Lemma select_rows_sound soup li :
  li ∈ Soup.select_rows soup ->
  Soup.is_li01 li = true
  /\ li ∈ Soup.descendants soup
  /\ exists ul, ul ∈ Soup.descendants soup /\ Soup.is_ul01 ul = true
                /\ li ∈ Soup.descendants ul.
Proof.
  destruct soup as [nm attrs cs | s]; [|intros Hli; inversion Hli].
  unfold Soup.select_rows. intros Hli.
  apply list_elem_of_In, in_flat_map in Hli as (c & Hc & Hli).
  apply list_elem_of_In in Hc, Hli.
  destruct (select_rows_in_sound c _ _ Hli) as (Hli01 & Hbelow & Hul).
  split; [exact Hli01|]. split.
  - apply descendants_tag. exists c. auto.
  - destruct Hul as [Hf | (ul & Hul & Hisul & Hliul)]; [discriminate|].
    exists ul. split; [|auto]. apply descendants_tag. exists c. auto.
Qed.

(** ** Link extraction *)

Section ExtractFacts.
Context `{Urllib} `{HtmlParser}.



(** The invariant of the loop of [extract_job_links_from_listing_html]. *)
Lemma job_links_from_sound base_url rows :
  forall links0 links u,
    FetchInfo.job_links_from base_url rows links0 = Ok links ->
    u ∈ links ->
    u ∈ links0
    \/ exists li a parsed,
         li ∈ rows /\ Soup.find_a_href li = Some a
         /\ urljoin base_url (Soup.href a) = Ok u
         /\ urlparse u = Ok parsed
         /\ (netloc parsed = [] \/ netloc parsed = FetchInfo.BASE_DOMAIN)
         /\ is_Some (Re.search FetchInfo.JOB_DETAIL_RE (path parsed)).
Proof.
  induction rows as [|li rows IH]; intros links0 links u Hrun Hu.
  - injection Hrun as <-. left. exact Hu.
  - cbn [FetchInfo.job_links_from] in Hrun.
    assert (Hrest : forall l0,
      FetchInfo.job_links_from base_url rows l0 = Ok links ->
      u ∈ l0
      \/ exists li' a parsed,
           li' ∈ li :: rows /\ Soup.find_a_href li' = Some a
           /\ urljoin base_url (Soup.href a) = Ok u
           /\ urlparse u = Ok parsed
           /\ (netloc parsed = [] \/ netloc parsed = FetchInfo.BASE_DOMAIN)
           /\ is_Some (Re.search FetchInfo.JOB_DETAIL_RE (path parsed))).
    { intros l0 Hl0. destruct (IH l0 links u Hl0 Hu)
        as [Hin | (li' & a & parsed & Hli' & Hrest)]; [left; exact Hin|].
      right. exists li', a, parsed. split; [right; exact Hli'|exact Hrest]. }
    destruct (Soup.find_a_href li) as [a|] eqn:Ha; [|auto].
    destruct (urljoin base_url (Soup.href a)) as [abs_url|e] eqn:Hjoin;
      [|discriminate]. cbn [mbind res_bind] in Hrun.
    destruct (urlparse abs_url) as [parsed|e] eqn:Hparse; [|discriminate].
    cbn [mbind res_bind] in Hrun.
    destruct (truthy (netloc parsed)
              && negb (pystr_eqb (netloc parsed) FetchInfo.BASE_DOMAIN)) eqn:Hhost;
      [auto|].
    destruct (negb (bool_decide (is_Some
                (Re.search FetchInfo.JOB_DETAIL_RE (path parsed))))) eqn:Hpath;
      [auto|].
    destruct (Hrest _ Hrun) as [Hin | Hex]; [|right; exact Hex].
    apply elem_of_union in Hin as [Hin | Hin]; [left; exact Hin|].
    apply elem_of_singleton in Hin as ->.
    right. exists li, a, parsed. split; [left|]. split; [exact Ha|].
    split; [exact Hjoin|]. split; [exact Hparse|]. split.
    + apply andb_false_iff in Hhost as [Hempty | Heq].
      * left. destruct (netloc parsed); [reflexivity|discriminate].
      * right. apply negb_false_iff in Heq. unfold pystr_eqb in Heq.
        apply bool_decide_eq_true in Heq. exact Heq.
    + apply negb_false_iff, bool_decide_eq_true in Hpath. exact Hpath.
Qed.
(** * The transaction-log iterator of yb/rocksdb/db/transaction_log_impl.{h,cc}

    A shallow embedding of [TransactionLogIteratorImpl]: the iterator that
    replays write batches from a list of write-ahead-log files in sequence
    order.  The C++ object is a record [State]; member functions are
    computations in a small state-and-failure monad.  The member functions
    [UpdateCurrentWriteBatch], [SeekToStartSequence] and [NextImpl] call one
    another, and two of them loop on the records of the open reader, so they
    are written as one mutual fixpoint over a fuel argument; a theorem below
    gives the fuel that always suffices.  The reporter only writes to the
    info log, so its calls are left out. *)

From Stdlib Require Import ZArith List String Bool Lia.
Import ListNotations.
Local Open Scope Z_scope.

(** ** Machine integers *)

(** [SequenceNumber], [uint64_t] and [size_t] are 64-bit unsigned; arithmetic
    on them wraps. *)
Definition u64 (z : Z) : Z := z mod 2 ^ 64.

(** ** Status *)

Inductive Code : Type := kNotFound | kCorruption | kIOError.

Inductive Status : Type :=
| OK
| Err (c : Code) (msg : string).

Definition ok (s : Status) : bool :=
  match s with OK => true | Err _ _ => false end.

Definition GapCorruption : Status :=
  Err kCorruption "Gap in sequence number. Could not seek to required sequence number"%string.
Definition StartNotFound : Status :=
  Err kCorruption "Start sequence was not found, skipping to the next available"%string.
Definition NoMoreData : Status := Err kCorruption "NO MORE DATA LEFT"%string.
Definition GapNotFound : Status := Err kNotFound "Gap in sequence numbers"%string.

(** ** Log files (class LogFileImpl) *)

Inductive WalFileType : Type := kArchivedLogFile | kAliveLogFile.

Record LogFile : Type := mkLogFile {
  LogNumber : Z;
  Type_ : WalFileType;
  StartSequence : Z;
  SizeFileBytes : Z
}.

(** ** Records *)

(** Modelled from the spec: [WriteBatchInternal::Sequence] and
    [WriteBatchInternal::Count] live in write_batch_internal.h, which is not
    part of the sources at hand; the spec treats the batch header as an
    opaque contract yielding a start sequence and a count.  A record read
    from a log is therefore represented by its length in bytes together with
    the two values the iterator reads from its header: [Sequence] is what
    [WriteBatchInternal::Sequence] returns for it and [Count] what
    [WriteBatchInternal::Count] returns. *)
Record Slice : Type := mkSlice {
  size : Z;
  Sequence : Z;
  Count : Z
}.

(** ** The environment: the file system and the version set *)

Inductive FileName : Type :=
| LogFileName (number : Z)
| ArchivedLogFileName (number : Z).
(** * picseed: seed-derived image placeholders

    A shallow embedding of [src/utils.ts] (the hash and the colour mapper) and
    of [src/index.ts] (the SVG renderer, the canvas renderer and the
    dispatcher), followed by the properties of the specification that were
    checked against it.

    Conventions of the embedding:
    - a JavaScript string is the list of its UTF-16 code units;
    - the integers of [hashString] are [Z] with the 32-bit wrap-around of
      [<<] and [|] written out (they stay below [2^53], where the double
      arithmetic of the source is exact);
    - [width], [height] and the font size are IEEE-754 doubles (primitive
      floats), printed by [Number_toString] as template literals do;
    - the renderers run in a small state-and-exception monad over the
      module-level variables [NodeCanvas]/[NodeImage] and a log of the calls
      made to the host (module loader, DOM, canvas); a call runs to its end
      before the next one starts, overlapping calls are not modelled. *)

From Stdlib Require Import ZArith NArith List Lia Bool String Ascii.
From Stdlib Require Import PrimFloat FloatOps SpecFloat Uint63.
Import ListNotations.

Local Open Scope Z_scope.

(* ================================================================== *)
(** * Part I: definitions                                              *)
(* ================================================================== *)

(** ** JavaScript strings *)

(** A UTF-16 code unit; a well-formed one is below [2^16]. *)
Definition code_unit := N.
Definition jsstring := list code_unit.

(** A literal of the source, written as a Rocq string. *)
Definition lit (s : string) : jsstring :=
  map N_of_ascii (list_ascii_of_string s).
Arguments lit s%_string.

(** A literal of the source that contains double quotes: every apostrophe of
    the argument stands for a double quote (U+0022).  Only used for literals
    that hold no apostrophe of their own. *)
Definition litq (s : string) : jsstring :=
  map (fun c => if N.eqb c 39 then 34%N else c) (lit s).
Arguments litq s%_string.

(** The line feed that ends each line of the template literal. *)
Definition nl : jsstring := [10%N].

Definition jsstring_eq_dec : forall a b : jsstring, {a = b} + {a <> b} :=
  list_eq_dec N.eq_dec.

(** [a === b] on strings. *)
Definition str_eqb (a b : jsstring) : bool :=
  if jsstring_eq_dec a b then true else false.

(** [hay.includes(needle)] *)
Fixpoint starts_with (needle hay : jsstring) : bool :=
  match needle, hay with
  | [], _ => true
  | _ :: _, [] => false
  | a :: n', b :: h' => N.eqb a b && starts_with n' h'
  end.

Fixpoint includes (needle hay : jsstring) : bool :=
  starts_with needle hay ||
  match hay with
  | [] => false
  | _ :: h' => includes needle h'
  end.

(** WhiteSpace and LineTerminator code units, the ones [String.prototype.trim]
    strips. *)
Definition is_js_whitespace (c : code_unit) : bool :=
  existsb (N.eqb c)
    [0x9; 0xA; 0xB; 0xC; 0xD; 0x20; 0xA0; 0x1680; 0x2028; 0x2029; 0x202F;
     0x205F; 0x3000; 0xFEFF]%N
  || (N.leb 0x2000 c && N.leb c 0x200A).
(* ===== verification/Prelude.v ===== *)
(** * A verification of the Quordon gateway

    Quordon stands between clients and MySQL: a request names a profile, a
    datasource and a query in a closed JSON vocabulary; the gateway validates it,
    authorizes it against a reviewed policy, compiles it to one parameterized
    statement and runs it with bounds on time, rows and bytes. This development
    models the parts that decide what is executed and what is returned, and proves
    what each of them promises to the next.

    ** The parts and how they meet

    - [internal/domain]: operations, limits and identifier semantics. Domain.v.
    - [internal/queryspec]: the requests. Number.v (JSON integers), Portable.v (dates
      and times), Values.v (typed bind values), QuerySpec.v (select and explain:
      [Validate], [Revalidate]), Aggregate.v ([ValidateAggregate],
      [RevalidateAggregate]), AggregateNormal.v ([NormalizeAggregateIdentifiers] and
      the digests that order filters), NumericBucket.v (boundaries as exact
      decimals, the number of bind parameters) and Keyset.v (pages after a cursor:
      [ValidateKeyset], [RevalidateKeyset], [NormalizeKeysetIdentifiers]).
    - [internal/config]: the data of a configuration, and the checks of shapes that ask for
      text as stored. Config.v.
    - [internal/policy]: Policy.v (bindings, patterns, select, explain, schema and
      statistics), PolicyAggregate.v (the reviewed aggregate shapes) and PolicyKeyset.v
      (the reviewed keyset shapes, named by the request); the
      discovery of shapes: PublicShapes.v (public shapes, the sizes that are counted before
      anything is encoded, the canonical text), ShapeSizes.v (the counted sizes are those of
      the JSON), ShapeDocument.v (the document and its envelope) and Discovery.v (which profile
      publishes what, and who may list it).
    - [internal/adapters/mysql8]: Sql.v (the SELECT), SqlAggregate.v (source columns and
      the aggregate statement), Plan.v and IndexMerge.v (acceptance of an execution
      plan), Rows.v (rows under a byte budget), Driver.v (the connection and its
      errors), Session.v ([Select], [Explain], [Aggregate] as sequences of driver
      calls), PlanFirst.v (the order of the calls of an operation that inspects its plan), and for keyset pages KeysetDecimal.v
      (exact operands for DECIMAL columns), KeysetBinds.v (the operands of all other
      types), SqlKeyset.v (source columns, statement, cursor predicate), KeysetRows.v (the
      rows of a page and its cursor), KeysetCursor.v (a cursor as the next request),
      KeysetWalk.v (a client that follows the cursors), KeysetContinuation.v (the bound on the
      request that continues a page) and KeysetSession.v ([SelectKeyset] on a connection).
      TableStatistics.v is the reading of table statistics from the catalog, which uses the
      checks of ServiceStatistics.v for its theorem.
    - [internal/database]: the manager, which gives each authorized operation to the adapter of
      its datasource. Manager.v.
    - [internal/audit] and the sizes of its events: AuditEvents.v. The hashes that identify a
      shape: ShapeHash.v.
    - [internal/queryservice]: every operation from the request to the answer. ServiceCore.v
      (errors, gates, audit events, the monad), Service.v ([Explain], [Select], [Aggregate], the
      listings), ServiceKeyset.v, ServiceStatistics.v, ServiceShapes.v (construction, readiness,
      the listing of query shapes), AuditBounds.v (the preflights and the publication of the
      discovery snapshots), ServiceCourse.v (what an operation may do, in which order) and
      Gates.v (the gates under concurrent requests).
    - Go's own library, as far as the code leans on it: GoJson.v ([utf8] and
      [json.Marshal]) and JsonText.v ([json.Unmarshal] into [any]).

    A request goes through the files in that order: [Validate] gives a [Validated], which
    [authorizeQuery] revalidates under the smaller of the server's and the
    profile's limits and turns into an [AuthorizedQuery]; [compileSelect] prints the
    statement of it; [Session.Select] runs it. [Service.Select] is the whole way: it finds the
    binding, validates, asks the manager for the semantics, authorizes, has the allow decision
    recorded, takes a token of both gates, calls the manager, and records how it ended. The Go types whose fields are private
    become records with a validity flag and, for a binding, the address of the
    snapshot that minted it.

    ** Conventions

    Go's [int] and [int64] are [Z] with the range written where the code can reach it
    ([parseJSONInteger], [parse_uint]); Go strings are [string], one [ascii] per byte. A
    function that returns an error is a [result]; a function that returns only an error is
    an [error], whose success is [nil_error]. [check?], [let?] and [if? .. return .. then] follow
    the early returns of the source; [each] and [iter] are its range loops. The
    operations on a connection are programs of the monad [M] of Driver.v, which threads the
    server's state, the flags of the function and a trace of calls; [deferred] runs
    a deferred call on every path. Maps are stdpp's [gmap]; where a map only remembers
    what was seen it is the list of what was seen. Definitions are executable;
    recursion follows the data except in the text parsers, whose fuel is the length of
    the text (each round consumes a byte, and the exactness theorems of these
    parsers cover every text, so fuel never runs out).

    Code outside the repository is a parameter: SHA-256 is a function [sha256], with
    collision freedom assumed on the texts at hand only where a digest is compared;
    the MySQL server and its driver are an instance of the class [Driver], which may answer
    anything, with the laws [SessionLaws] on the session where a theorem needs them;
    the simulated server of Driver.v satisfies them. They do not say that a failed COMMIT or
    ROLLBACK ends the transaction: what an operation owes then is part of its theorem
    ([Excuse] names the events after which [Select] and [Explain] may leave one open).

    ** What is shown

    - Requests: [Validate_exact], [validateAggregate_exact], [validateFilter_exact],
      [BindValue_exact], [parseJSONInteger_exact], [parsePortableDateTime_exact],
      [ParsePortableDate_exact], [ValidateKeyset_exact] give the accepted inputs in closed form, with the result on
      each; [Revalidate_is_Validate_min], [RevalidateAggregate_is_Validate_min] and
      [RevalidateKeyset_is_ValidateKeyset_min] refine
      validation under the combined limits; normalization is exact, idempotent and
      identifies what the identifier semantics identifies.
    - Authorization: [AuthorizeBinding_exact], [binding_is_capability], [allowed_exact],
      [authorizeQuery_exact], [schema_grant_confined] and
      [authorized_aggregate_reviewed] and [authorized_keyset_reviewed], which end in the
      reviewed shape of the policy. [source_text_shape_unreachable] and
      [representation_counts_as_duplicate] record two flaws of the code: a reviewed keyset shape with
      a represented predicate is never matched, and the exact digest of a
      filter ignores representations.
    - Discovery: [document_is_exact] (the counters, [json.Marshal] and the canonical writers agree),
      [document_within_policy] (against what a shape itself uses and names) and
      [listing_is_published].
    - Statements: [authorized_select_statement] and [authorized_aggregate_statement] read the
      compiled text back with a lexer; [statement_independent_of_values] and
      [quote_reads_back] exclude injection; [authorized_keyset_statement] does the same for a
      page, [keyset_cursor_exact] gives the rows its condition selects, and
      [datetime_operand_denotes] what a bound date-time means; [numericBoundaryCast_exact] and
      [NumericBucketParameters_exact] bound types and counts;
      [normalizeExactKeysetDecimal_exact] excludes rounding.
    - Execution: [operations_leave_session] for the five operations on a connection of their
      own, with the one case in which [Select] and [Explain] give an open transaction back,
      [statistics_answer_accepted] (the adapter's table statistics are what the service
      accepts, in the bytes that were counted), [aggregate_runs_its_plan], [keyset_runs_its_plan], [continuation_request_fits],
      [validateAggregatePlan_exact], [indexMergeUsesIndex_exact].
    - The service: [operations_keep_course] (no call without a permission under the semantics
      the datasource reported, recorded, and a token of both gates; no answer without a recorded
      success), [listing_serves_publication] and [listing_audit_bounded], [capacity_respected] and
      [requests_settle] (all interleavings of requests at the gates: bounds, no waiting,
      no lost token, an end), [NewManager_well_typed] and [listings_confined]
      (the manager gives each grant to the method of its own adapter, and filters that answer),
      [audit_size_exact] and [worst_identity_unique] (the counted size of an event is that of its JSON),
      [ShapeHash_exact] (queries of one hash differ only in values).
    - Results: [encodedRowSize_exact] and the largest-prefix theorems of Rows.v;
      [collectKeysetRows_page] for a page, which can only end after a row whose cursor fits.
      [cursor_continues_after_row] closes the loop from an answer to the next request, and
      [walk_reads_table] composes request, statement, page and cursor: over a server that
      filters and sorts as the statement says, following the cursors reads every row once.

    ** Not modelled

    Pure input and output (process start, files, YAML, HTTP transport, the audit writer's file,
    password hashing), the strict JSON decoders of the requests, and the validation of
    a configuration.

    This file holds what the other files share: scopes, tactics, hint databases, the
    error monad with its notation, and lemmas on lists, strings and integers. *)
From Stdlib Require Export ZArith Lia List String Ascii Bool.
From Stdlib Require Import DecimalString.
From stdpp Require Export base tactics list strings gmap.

▬▬▬▬▬▬

- [Task description]:
Please restate, word for word, the lines of the entries that run from the first line through the one holding "- cbn [FetchInfo.job_links_from] in Hrun.", and add nothing.

- [Exercise answer]:
Lemma select_rows_sound soup li :
  li ∈ Soup.select_rows soup ->
  Soup.is_li01 li = true
  /\ li ∈ Soup.descendants soup
  /\ exists ul, ul ∈ Soup.descendants soup /\ Soup.is_ul01 ul = true
                /\ li ∈ Soup.descendants ul.
Proof.
  destruct soup as [nm attrs cs | s]; [|intros Hli; inversion Hli].
  unfold Soup.select_rows. intros Hli.
  apply list_elem_of_In, in_flat_map in Hli as (c & Hc & Hli).
  apply list_elem_of_In in Hc, Hli.
  destruct (select_rows_in_sound c _ _ Hli) as (Hli01 & Hbelow & Hul).
  split; [exact Hli01|]. split.
  - apply descendants_tag. exists c. auto.
  - destruct Hul as [Hf | (ul & Hul & Hisul & Hliul)]; [discriminate|].
    exists ul. split; [|auto]. apply descendants_tag. exists c. auto.
Qed.

(** ** Link extraction *)

Section ExtractFacts.
Context `{Urllib} `{HtmlParser}.



(** The invariant of the loop of [extract_job_links_from_listing_html]. *)
Lemma job_links_from_sound base_url rows :
  forall links0 links u,
    FetchInfo.job_links_from base_url rows links0 = Ok links ->
    u ∈ links ->
    u ∈ links0
    \/ exists li a parsed,
         li ∈ rows /\ Soup.find_a_href li = Some a
         /\ urljoin base_url (Soup.href a) = Ok u
         /\ urlparse u = Ok parsed
         /\ (netloc parsed = [] \/ netloc parsed = FetchInfo.BASE_DOMAIN)
         /\ is_Some (Re.search FetchInfo.JOB_DETAIL_RE (path parsed)).
Proof.
  induction rows as [|li rows IH]; intros links0 links u Hrun Hu.
  - injection Hrun as <-. left. exact Hu.
  - cbn [FetchInfo.job_links_from] in Hrun.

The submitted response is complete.